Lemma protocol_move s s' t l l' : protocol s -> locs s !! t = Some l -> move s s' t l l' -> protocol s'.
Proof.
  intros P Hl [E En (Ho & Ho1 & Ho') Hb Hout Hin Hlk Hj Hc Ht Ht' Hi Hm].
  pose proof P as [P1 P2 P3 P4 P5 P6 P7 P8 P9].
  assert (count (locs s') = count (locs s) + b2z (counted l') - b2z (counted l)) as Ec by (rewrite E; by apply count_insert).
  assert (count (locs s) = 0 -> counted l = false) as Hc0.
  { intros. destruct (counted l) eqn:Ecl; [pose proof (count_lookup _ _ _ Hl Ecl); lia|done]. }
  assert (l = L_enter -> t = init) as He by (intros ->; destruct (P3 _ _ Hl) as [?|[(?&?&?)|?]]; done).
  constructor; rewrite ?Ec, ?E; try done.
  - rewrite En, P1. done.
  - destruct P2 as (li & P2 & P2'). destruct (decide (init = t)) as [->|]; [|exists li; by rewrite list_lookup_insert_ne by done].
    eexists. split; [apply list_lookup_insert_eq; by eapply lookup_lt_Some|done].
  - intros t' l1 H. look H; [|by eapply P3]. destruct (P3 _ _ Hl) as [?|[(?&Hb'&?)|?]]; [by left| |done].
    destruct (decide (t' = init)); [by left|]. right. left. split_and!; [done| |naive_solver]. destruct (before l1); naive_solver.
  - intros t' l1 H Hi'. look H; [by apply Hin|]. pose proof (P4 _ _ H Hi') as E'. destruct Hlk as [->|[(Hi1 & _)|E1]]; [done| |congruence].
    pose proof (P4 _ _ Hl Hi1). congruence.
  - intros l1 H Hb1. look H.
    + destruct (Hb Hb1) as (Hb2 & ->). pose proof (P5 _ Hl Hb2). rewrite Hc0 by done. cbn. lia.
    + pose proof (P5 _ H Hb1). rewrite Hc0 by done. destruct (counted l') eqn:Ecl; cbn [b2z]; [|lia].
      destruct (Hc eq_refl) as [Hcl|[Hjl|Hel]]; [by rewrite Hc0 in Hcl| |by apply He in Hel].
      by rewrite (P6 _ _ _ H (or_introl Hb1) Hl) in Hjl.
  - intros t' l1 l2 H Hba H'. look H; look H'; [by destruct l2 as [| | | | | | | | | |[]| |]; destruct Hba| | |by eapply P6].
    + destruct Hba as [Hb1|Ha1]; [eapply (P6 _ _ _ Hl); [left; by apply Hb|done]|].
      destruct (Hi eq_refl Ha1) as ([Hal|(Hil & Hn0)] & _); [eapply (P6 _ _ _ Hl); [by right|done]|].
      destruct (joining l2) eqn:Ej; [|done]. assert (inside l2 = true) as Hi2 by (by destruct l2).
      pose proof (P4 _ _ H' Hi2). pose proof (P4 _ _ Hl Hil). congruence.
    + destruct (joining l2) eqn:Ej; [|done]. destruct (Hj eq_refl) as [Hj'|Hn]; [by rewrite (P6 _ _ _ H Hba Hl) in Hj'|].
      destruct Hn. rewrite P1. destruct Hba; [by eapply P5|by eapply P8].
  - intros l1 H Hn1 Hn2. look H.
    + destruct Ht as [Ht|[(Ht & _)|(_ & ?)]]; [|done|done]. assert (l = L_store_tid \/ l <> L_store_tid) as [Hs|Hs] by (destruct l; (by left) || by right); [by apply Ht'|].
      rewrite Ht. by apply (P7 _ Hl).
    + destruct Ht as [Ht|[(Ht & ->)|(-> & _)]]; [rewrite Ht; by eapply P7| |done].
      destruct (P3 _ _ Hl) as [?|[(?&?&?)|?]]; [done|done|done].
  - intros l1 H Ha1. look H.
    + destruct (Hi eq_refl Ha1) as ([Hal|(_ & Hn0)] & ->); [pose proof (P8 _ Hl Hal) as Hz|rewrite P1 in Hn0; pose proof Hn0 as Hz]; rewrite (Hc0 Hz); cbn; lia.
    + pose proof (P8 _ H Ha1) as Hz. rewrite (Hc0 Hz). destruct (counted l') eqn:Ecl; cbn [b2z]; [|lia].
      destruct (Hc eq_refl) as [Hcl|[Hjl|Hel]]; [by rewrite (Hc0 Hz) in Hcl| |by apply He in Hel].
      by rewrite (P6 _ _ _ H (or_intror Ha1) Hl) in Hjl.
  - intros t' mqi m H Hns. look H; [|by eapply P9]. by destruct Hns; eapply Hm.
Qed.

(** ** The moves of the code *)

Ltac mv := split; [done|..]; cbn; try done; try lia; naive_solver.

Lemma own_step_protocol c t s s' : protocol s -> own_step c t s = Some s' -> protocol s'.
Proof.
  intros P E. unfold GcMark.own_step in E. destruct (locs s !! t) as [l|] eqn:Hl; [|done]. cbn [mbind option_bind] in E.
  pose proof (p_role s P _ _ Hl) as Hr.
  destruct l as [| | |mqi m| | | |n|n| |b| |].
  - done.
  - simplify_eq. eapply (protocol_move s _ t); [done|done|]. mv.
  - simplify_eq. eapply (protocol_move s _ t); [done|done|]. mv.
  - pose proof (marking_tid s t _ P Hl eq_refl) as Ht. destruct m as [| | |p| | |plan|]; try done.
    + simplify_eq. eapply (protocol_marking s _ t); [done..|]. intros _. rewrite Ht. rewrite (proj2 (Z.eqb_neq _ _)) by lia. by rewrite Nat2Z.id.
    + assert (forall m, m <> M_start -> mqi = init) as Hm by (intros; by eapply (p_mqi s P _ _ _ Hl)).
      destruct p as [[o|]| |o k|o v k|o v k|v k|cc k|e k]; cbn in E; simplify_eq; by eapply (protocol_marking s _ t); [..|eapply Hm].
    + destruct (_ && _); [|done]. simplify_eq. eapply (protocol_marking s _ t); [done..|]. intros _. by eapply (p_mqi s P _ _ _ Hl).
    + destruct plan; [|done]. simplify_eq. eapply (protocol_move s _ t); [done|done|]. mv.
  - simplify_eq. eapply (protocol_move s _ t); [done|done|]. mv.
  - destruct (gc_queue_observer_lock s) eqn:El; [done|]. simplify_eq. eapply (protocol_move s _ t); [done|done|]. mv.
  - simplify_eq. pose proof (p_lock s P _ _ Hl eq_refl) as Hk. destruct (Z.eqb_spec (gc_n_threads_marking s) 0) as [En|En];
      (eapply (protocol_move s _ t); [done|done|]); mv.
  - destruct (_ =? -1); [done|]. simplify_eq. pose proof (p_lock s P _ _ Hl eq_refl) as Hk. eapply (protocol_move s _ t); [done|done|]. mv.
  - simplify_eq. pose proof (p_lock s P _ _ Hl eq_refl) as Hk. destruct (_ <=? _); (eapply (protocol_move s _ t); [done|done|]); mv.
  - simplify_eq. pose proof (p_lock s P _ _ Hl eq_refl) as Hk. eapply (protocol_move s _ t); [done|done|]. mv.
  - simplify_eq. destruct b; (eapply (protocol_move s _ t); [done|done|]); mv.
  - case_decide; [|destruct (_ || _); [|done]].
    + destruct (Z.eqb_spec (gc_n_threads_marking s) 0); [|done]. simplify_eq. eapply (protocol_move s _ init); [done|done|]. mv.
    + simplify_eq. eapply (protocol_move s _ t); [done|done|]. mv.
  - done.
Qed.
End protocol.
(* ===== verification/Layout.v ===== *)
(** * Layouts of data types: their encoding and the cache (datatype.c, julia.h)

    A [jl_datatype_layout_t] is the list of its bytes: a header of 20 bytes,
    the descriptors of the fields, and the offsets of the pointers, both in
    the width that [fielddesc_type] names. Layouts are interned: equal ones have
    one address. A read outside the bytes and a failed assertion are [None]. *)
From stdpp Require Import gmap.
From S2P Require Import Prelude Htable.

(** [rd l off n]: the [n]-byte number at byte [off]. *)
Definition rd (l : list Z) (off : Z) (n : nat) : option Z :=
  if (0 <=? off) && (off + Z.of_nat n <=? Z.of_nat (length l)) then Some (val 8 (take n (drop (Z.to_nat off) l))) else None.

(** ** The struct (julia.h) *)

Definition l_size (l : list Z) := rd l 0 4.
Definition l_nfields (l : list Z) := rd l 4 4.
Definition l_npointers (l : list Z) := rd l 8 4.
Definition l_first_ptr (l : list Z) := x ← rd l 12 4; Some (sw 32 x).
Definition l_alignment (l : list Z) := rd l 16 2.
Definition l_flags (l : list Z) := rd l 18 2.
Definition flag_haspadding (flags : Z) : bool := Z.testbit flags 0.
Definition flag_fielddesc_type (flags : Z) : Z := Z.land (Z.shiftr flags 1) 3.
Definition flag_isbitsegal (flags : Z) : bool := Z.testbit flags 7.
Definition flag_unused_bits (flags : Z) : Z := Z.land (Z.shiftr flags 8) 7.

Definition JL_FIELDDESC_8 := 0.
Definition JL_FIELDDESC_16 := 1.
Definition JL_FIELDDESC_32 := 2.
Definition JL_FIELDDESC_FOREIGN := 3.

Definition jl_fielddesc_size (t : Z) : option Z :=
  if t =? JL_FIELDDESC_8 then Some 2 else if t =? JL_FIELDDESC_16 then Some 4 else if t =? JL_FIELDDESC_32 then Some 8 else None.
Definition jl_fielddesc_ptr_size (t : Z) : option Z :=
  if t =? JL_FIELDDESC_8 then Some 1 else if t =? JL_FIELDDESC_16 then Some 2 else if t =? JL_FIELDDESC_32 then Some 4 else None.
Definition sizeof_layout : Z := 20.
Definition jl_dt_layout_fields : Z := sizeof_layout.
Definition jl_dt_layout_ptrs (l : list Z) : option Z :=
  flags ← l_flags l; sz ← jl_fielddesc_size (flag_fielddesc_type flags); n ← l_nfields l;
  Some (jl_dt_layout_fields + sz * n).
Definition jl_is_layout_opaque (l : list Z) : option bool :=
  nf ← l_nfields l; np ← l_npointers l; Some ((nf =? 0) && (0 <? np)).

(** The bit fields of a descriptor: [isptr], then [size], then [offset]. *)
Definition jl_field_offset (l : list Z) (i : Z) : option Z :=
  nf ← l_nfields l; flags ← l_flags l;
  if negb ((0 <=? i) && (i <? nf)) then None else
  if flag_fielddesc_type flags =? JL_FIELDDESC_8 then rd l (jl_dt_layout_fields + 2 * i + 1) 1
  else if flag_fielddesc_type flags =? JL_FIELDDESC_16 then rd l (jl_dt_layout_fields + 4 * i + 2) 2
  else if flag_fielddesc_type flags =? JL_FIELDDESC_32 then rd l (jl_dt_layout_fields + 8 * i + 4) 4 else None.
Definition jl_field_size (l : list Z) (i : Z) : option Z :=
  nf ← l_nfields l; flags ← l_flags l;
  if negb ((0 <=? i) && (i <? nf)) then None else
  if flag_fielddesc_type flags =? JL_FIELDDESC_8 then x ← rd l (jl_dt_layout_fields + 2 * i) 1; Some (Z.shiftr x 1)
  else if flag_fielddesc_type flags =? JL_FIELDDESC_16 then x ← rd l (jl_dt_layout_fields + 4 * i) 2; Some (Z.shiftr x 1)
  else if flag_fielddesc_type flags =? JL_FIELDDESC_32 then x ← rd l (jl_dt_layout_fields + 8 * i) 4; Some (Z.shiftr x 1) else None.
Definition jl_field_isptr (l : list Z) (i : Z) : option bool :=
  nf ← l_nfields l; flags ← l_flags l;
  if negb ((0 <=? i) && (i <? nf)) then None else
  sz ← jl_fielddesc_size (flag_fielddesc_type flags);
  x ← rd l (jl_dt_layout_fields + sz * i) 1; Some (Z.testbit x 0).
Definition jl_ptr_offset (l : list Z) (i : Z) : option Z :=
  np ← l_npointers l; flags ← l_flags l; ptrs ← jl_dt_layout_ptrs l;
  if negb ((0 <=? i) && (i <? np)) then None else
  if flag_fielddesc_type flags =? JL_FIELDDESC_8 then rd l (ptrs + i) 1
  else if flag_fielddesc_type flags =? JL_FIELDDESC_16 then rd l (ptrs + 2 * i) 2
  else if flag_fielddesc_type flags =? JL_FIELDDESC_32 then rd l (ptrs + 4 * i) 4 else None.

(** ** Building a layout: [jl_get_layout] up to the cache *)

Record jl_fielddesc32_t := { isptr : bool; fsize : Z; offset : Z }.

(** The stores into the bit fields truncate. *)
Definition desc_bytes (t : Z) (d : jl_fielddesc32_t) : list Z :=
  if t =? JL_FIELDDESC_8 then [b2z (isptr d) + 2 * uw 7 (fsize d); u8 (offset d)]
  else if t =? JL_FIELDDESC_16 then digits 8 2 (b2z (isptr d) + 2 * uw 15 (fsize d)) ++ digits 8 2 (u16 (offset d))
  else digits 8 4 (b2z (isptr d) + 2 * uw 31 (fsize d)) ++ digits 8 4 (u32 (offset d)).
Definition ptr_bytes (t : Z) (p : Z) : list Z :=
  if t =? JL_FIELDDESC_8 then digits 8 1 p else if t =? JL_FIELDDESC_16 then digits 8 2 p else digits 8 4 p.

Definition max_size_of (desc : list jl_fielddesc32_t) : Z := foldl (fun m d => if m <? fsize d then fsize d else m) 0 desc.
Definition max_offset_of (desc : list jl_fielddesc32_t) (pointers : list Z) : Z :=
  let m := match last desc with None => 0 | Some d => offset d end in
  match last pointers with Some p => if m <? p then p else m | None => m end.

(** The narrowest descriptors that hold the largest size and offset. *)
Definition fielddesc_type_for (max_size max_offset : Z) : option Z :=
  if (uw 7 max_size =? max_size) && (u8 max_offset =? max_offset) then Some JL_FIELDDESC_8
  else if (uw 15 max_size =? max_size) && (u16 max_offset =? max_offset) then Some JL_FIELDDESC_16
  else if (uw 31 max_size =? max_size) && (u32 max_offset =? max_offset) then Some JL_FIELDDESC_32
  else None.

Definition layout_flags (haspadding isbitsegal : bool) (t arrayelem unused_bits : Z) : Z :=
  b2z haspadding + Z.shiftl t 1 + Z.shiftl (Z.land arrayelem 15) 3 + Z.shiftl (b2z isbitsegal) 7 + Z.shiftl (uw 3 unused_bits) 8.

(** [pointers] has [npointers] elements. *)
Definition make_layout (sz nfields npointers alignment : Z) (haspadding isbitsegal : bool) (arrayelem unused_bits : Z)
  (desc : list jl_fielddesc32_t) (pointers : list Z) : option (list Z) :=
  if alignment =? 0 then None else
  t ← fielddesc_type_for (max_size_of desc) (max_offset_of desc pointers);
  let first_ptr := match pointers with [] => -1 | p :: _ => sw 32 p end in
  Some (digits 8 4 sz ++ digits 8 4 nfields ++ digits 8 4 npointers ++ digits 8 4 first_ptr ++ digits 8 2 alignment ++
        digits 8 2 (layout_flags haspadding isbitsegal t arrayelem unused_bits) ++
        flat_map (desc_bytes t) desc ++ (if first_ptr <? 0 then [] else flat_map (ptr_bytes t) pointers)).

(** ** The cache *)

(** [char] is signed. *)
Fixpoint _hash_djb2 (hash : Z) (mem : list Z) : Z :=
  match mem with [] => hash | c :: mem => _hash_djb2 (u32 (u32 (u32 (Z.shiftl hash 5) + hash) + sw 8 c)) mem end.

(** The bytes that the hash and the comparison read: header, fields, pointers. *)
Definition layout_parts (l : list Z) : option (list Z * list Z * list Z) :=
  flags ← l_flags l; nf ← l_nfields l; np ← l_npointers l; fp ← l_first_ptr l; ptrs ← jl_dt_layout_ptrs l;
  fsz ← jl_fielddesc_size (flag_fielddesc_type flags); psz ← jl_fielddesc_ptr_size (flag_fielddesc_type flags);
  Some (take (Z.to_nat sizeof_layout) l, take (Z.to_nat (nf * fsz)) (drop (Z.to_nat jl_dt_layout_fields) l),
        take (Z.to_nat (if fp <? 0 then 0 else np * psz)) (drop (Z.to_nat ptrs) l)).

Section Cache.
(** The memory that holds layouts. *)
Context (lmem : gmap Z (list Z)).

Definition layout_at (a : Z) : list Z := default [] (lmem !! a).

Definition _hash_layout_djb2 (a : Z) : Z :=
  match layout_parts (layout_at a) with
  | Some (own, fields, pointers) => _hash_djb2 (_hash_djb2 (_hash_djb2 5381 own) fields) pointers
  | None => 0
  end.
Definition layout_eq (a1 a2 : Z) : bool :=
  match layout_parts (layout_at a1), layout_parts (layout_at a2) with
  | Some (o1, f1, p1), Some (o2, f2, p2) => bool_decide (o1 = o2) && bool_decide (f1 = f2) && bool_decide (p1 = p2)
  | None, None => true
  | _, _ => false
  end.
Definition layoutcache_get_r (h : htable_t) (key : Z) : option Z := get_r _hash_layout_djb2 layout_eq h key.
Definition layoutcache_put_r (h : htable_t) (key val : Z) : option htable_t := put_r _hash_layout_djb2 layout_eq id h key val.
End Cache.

# Task statement:
Return, with no change at all, every line in the entries above from the line containing "done. destruct (counted l') eqn:Ecl; cbn [b2z]; [|lia]." through the line containing "by apply Hb|done]|].".

# Answer to the problem:
    + pose proof (P5 _ H Hb1). rewrite Hc0 by done. destruct (counted l') eqn:Ecl; cbn [b2z]; [|lia].
      destruct (Hc eq_refl) as [Hcl|[Hjl|Hel]]; [by rewrite Hc0 in Hcl| |by apply He in Hel].
      by rewrite (P6 _ _ _ H (or_introl Hb1) Hl) in Hjl.
  - intros t' l1 l2 H Hba H'. look H; look H'; [by destruct l2 as [| | | | | | | | | |[]| |]; destruct Hba| | |by eapply P6].
    + destruct Hba as [Hb1|Ha1]; [eapply (P6 _ _ _ Hl); [left; by apply Hb|done]|].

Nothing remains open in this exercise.